Se Jean-Jacques não reconhece a obrigação de obediência aos poderes


ilegítimos, ou seja, aos governos despóticos, seria o filósofo um defensor do direito à
revolução democrática? No Segundo discurso, temos uma passagem que deixa clara a
sua posição frente ao dilema da legitimidade das revoluções democráticas:
(...) o déspota só é senhor enquanto é o mais forte e, assim que si pode
expulsá-lo, absolutamente não lhe cabe reclamar contra a violência. A
rebelião que finalmente degola ou destrona um sultão é um ato tão jurídico
quanto aqueles pelos quais ele, na véspera, dispunha das vidas e dos bens de
seus súditos. Só a força o mantinha, só a força o derruba.

No Contrato social, Rousseau nos oferece mais um argumento para legitimar um


levante popular:
“Quando um povo é obrigado a obedecer e o faz, age acertadamente; assim
que pode sacudir esse julgo e o faz, age melhor ainda, porque, recuperando a
liberdade pelo mesmo direito por que lhe arrebataram, ou tem ele o direito de
retomá-la ou não o tinham de subtraí-la”. A ordem social, porém, é um
direito sagrado que serve de base a todos os outros. (ROUSSEAU, 1979, p.
22)
Uma possível interpretação para esta citação de Rousseau nos permite justificar
a legitimidade das revoluções democráticas a partir do ‘direito sagrado’ à ordem social.
Com base nesta premissa, os povos que se reconhecem livres teriam então o direito de
recuperar a liberdade que lhes foi subtraída por seus tiranos para instituir uma nova
ordem social, onde a soberania popular e a vontade geral pudessem ser resguardadas por
governos legitimamente constituídos.

Conclusão

Um dos principais fundamentos do sistema político-filosófico de Rousseau é a


noção de liberdade natural, compreendida como um elemento essencial da condição
humana. Partindo da liberdade natural para a liberdade política, o filósofo de genebra
prescreve o modelo de organização civil que nos serviu, neste trabalho, como critério de
medida para questionar a legitimidade de governos despóticos e, consequentemente, de
movimentos sociais que se rebelam para destituir os tiranos do poder e instaurar a
democracia.
Vimos então que, à luz do pensamento de Rousseau, apenas podemos considerar
legítimo o poder civil constituído pela soberania popular. O corpo soberano, através da
vontade geral, legisla sobre o bem comum e institui o governo para executar
exclusivamente o que prescreve esta vontade, assegurando, assim, a liberdade política,
artificialmente criada pelo contrato social. Por esta via, procuramos demonstrar porque
Rousseau considera ilegítimos os governos despóticos, a quem, consequentemente, não
se tem a obrigação de obedecer. Ademais, identificamos no que Rousseau chama de
“direito sagrado’ – o direito à ordem social – os desdobramentos dos fundamentos
éticos, políticos e filosóficos que procurávamos para justificar as revoluções
democráticas.
Neste momento em que expomos nossas considerações finais, não poderíamos
nos furtar de relembrar o pensamento de Hegel a cerca da necessária adequação das
instituições sociais aos princípios gerais da razão, para a realização concreta e efetiva da
liberdade, da qual o espírito de um povo toma consciência como elemento essencial. Se
por um lado, podemos reconhecer como uma grande conquista do povo árabe a tomada
de consciência da sua liberdade e a destituição de seus governos tirânicos, por outro,
não devemos ignorar o maior desafio que eles tem pela frente, a saber: a transformação
dos seus Estados, suas leis e seus costumes.

Referências bibliográficas:

HEGEL, Georg Wilhelm Friedrich.

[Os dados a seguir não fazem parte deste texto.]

(** * YT-transcript-Summarizer: a shallow embedding of [app.py]

    The Streamlit script [app.py] is embedded function by function.
    Python strings are lists of Unicode code points; the external
    services (transcript API, generative backend, translator, PDF
    canvas, bcrypt, clock) are oracles collected in a record [env]; the
    widget values of one script run are a record [inputs]; the session
    state, the two MongoDB collections and the exported file form the
    [world] that a small state/log/exception monad threads through the
    code. *)

From Stdlib Require Import String Ascii DecimalString.
From Stdlib Require Import List NArith ZArith Bool Lia.
Import ListNotations.

Set Implicit Arguments.

(** ** Python strings *)

Module PyStr.

Definition char := N.
Definition str := list char.

(** A source literal, character by character. *)
Definition lit (s : string) : str := map N_of_ascii (list_ascii_of_string s).

Definition char_eqb : char -> char -> bool := N.eqb.

Fixpoint eqb (a b : str) : bool :=
  match a, b with
  | [], [] => true
  | x :: a', y :: b' => char_eqb x y && eqb a' b'
  | _, _ => false
  end.

(** Truth value of a string: [if s:]. *)
Definition truthy (s : str) : bool :=
  match s with [] => false | _ :: _ => true end.

(** [str.isspace] on one code point. *)
Definition isspace (c : char) : bool :=
  ((9 <=? c) && (c <=? 13) || (28 <=? c) && (c <=? 32)
   || (c =? 133) || (c =? 160) || (c =? 5760)
   || (8192 <=? c) && (c <=? 8202)
   || (c =? 8232) || (c =? 8233) || (c =? 8239) || (c =? 8287)
   || (c =? 12288))%N.

(** [sep.join(l)]. *)
Fixpoint join (sep : str) (l : list str) : str :=
  match l with
  | [] => []
  | [x] => x
  | x :: l' => x ++ sep ++ join sep l'
  end.

(** [s.split()] without argument: maximal runs of non-space characters.
    [words_from s] is the (possibly empty) word that starts [s] and the
    words after it. *)
Definition push_word (w : str) (ws : list str) : list str :=
  match w with [] => ws | _ :: _ => w :: ws end.

Fixpoint words_from (s : str) : str * list str :=
  match s with
  | [] => ([], [])
  | c :: s' =>
      let (w, ws) := words_from s' in
      if isspace c then ([], push_word w ws) else (c :: w, ws)
  end.

Definition split (s : str) : list str :=
  let (w, ws) := words_from s in push_word w ws.

(** [p] is a prefix of [s]: [s.startswith(p)]. *)
Fixpoint startswith (s p : str) : bool :=
  match p, s with
  | [], _ => true
  | x :: p', y :: s' => char_eqb x y && startswith s' p'
  | _ :: _, [] => false
  end.

(** [sub in s]. *)
Fixpoint contains (sub s : str) : bool :=
  startswith s sub ||
  match s with
  | [] => false
  | _ :: s' => contains sub s'
  end.

(** [s.split(sep)] for a non-empty separator: the pieces between
    successive non-overlapping occurrences of [sep], scanning from the
    left.  [skip] counts the characters of an occurrence still to be
    passed over.  The result is the piece that starts [s] and the
    pieces after it; Python's list is never empty. *)
Fixpoint pieces_from (sep : str) (skip : nat) (s : str) : str * list str :=
  match s with
  | [] => ([], [])
  | c :: s' =>
      match skip with
      | S k => pieces_from sep k s'
      | O =>
          if startswith s sep
          then let (w, ws) := pieces_from sep (pred (length sep)) s' in
               ([], w :: ws)
          else let (w, ws) := pieces_from sep 0 s' in
               (c :: w, ws)
      end
  end.

Definition split_on (sep s : str) : list str :=
  let (w, ws) := pieces_from sep 0 s in w :: ws.

(** [l[:n]] with Python's treatment of a negative bound. *)
Definition slice_to (A : Type) (l : list A) (n : Z) : list A :=
  if (n <? 0)%Z
  then firstn (Z.to_nat (Z.of_nat (length l) + n)) l
  else firstn (Z.to_nat n) l.

(** [str(n)] for an int. *)
Definition of_int (n : Z) : str := lit (NilZero.string_of_int (Z.to_int n)).

Definition newline : str := [10%N].

End PyStr.

Import PyStr.

(** [s.encode('utf-8')]; lone surrogates, which a text widget does not
    deliver, are not singled out. *)
Definition bytes := list N.

Definition encode_utf8_char (c : char) : bytes :=
  (if c <? 128 then [c]
   else if c <? 2048 then [192 + c / 64; 128 + c mod 64]
   else if c <? 65536 then [224 + c / 4096; 128 + (c / 64) mod 64; 128 + c mod 64]
   else [240 + c / 262144; 128 + (c / 4096) mod 64; 128 + (c / 64) mod 64;
         128 + c mod 64])%N.

Definition encode_utf8 (s : str) : bytes := flat_map encode_utf8_char s.

(** ** Documents, session state and the world *)

(** One entry of a fetched transcript; only ['text'] is read. *)
Record segment := { text : str }.

(** A document of [db.users]. *)
Record user_doc := { u_email : str; u_password : bytes }.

A Razão na História – Introdução à Filosofia da


História Universal. Lisboa: Ed. Edições 70, 1995.

ROUSSEAU, Jean Jacques. Discurso Sobre a Origem e os Fundamentos da


Desigualdade entre os Homens. São Paulo: Ed. Nova Cultural, 2000.

_____________________ Do Contrato Social. São Paulo: Ed. Abril Cultural, 1979.

_____________________ Economia (Moral e Política). Verbetes Políticos da


Enciclopédia – Diderot e D’Alembert. Ed. UNESP & Discurso Editorial.